Frequently asked questions
- Can my parent stay in their Aegis Living apartment during hospice?
- Yes. Current Aegis Living residents remain in their familiar apartment when they elect hospice. The hospice team visits them in place, and our 24/7 caregivers continue the daily routines and relationships they already know.
- Who pays for hospice when my loved one lives at Aegis Living?
- The hospice agency bills Medicare, Medicaid, or private insurance for hospice services, related medications, and equipment. You continue paying Aegis Living for the apartment, meals, and supportive care, with care levels adjusted to match the new plan.
- Can someone move into Aegis Living specifically for hospice?
- Yes. New residents can move in while already enrolled in hospice. A community advisor coordinates with your hospice agency and our nursing team builds an aligned care plan before move-in day.
- How is hospice different from palliative care?
- Palliative care focuses on comfort at any stage of serious illness and can run alongside curative treatment. Hospice is a specific Medicare benefit for the final six months when curative treatment has been set aside, per the National Institute on Aging.
- Do you have a preferred hospice agency?
- Each Aegis Living community partners with several licensed local hospice providers and can recommend responsive options nearby.

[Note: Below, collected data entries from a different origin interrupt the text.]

(* ===== verification/PoolRequest.v ===== *)
(** * The key pool: requests, successes and key replacement

    The attempt series of one request ([next], [next_immediate]), the reports
    that restore a key, the hot swap of the key set, the cursor, the jitter
    and the status snapshot. *)
From S2P Require Export PoolProps.

(** ** Definitions of the specification *)

(** An honest refusal, with what it tells the client to wait: the deadline is over
    and the time is that to the earliest recovery; or nothing is going to
    recover. *)
Definition refusal `{Sha256} {J} (ra : RequestAttempts) (p : KeyPool J) (d : Duration) : Prop :=
  exists now t, now <= t
    /\ (ra_deadline ra <= now
          /\ d = Inst.saturating_duration_since (default now (earliest_recovery ra t p)) now
        \/ earliest_recovery ra t p = None /\ d = 0).

(** What a returned attempt means for the request and the pool it left behind. *)
Definition attempt_ok `{Sha256} {J} (ra : RequestAttempts) (p : KeyPool J)
    (res : AttemptResult.t) (ra' : RequestAttempts) : Prop :=
  match res with
  | AttemptResult.Selected sel =>
      ra_used ra' = ra_used ra ++ [sel_fingerprint sel]
      /\ (sel_fingerprint sel ∉ ra_used ra)
      /\ sel_fingerprint sel ∈ rc_fingerprint <$> ra_candidates ra
      /\ is_Some (key_state p (sel_fingerprint sel))
  | AttemptResult.Unavailable d => ra' = ra /\ has_unused ra = true /\ refusal ra p d
  | AttemptResult.Exhausted =>
      ra' = ra /\ (ra_max ra <= Z.of_nat (length (ra_used ra)) \/ has_unused ra = false)
  end.

(** One more attempt of a request, on any pool, while other tasks do to the pool
    what they like. *)
Inductive attempt_step `{Sha256} {J} `{Jitter J} : RequestAttempts -> RequestAttempts -> Prop :=
| attempt_next clock ra others (p : KeyPool J) res ra' p' :
    run others 0 (next clock ra) p = Goes (res, ra') p' -> attempt_step ra ra'
| attempt_immediate ra now (p : KeyPool J) res ra' p' :
    next_immediate ra now p = Some (res, ra', p') -> attempt_step ra ra'
| attempt_model ra m : attempt_step ra (set_model m ra).

(** Readings of a clock that does not go back, far enough from the end of time. *)
Record clock_ok (clock : nat -> Instant) (deadline : Instant) : Prop := {
  ck_real : forall k, real_instant (clock k);
  ck_mono : forall i j, (i <= j)%nat -> clock i <= clock j;
  ck_deadline : deadline <= INSTANT_MAX - MAX_COOLDOWN;
}.

(** The state a xorshift generator must keep: a non-zero [u64]. *)
Definition rng_valid (r : XorShift64) : Prop := 0 < xs_state r <= u64_max.

(** A marker that protects the cooldown: it is not older than the report that
    applied the cooldown. *)
Definition marker_dominates (e : KeyEntry) : Prop :=
  forall c, ke_cooling_by e = Some c -> exists l, ke_last_failure_by e = Some l /\ c <= l.

(** ** Requests *)

Section RequestProps.
Context `{Sha256} {J : Type} `{Jitter J}.
Implicit Types p : KeyPool J.

(** A selected key stays in the pool. *)
Lemma select_keeps_key ra now p sel p' :
  try_select_unused ra now p = Some (Some sel, p') ->
  is_Some (key_state p (sel_fingerprint sel)) -> is_Some (key_state p' (sel_fingerprint sel)).
Proof.
  intros (k & c & _ & _ & _ & -> & [Hr _]%claim_half_open_reported)%try_select_inv [e He]. simpl in *.
  assert (Reflexive (fun _ _ : KeyEntry => True)) by done.
  destruct (reported_updates _ (fun _ _ => True) _ _ _ Hr) as [_ Hkey]; [by intros ? ? _ [] |].
  change (key_state (with_next_id p _) ?fp) with (key_state p fp) in Hkey. rewrite He in Hkey.
  destruct Hkey as (e' & -> & _). by eexists.
Qed.

Lemma select_ok ra now p sel p' :
  try_select_unused ra now p = Some (Some sel, p') -> attempt_ok ra p' (AttemptResult.Selected sel) (push_used (sel_fingerprint sel) ra).
Proof.
  intros Hs. pose proof Hs as (k & c & e & Hk & Hfp & _ & _ & Hu & He & _)%try_select_some. simpl. split_and!; [done | done | |].
  - rewrite Hfp. apply list_elem_of_fmap_2. by eapply list_elem_of_lookup_2.
  - apply (select_keeps_key _ _ _ _ _ Hs). by eexists.
Qed.

Lemma attempt_ok_wf ra p res ra' :
  attempts_wf ra -> Z.of_nat (length (ra_used ra)) < ra_max ra ->
  ra_candidates ra' = ra_candidates ra -> ra_max ra' = ra_max ra ->
  attempt_ok ra p res ra' -> attempts_wf ra'.
Proof.
  intros [Hnd Hbud Hknown] Hlt Hc Hm Hok. destruct res as [sel | d |]; simpl in Hok;
    [| by destruct Hok as (-> & _) | by destruct Hok as (-> & _)].
  destruct Hok as (Hu & Hnew & Hcand & _). split.
  - rewrite Hu. apply NoDup_app. split_and!; [done | | apply NoDup_singleton].
    intros fp Hfp ->%list_elem_of_singleton. done.
  - rewrite Hu, Hm, length_app. simpl. lia.
  - intros fp. rewrite Hu, Hc, elem_of_app, list_elem_of_singleton. intros [? | ->]; auto.
Qed.

(** What [next_immediate] answers. *)
Lemma immediate_ok ra now p res ra' p' :
  next_immediate ra now p = Some (res, ra', p') ->
  match res with
  | AttemptResult.Selected sel => Z.of_nat (length (ra_used ra)) < ra_max ra
      /\ ra' = push_used (sel_fingerprint sel) ra /\ try_select_unused ra now p = Some (Some sel, p')
  | AttemptResult.Unavailable _ => False
  | AttemptResult.Exhausted => ra' = ra /\ p' = p
      /\ (ra_max ra <= Z.of_nat (length (ra_used ra)) \/ try_select_unused ra now p = Some (None, p))
  end.
Proof.
  unfold next_immediate. destruct (Z.leb_spec (ra_max ra) (Z.of_nat (length (ra_used ra)))); [intros [= <- <- <-]; by split_and!; [| | left] |].
  intros ([[sel |] q] & Hs & Hrun)%bind_Some; injection Hrun as <- <- <-; [done |].
  pose proof (try_select_inv _ _ _ _ _ Hs) as [-> _]. by split_and!; [| | right].
Qed.

Lemma request_rotation (es : list KeyEntry) cur :
  (cur < length es)%nat ->
  mapM (fun off => es !! ((cur + off) mod length es)%nat) (seq 0 (length es)) =
  Some (drop cur es ++ take cur es).
Proof.
  intros Hcur. apply mapM_Some. apply Forall2_same_length_lookup. split.
  - rewrite length_seq, length_app, length_drop, length_take. lia.
  - intros i off e Hoff He. apply lookup_seq in Hoff as [-> Hi]. simpl.
    destruct (decide (cur + i < length es)%nat) as [Hlt | Hge].
    + rewrite Nat.mod_small by lia.
      rewrite lookup_app_l in He by (rewrite length_drop; lia). by rewrite lookup_drop in He.
    + rewrite lookup_app_r in He by (rewrite length_drop; lia).
      rewrite length_drop, lookup_take_lt in He by lia.
      replace ((cur + i) mod length es)%nat with (i - (length es - cur))%nat; [done |].
      replace (cur + i)%nat with ((i - (length es - cur)) + 1 * length es)%nat by lia.
      rewrite Nat.Div0.mod_add, Nat.mod_small; lia.
Qed.

(** A request starts from every key of the pool, each once, in cyclic order
    from the cursor, with no key used and a deadline [wait_timeout] ahead; it
    never fails on a well-formed pool. *)
Theorem request_snapshot p now model :
  pool_wf p -> real_instant now ->
  exists ra, request_with_model model now p = Some ra
    /\ ra_candidates ra = (fun e => mk_candidate (ke_fingerprint e) (ke_key e)) <$>
         (drop (cursor (state p)) (entries (state p)) ++ take (cursor (state p)) (entries (state p)))
    /\ ra_used ra = [] /\ ra_max ra = max_attempts (policy p) /\ ra_model ra = model
    /\ ra_deadline ra = now + Z.min (wait_timeout (policy p)) MAX_COOLDOWN.
Proof.
  intros [Hcur _ _] Hnow. unfold request_with_model.
  rewrite request_rotation by done. simpl. rewrite deadline_after_real by done. simpl. eauto 10.
Qed.

End RequestProps.

(** ** [next] *)

Section NextFollows.
Context `{Sha256} {J : Type} `{Jitter J}.
Implicit Types p : KeyPool J.

Lemma fold_min_spec l x :
  fold_left Z.min l x ∈ x :: l /\ forall y, y ∈ x :: l -> fold_left Z.min l x <= y.
Proof.
  revert x; induction l as [| y l IH]; intros x; cbn [fold_left].
  - split; [by left |]. by intros z ->%list_elem_of_singleton.
  - destruct (IH (Z.min x y)) as [Hin Hle]. split.
    + rewrite !elem_of_cons in *. destruct Hin as [-> | ?]; [lia | auto].
    + assert (fold_left Z.min l (Z.min x y) <= Z.min x y) by (apply Hle; by left).
      intros z. rewrite !elem_of_cons. intros [-> | [-> | Hz]]; [lia | lia |].
      apply Hle. by right.
Qed.

Lemma min_instant_spec l m : min_instant l = Some m -> m ∈ l /\ forall x, x ∈ l -> m <= x.
Proof. destruct l as [| x l]; [done |]. intros [= <-]. apply fold_min_spec. Qed.

Lemma earliest_recovery_spec ra now p t :
  earliest_recovery ra now p = Some t ->
  now < t /\ t ∈ omap (recovery_of ra (entries (state p))) (ra_candidates ra).
Proof.
  intros [Hin _]%min_instant_spec. by apply list_elem_of_filter in Hin.
Qed.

Families are always free to choose their own agency — the decision belongs to you.
- What happens in the final days at Aegis Living?
- The hospice RN updates the comfort plan while our caregivers reposition, moisten lips, play familiar music, and keep the room calm. Family can stay overnight, take meals in the apartment, and remain present as much as they wish, with bereavement support continuing afterward.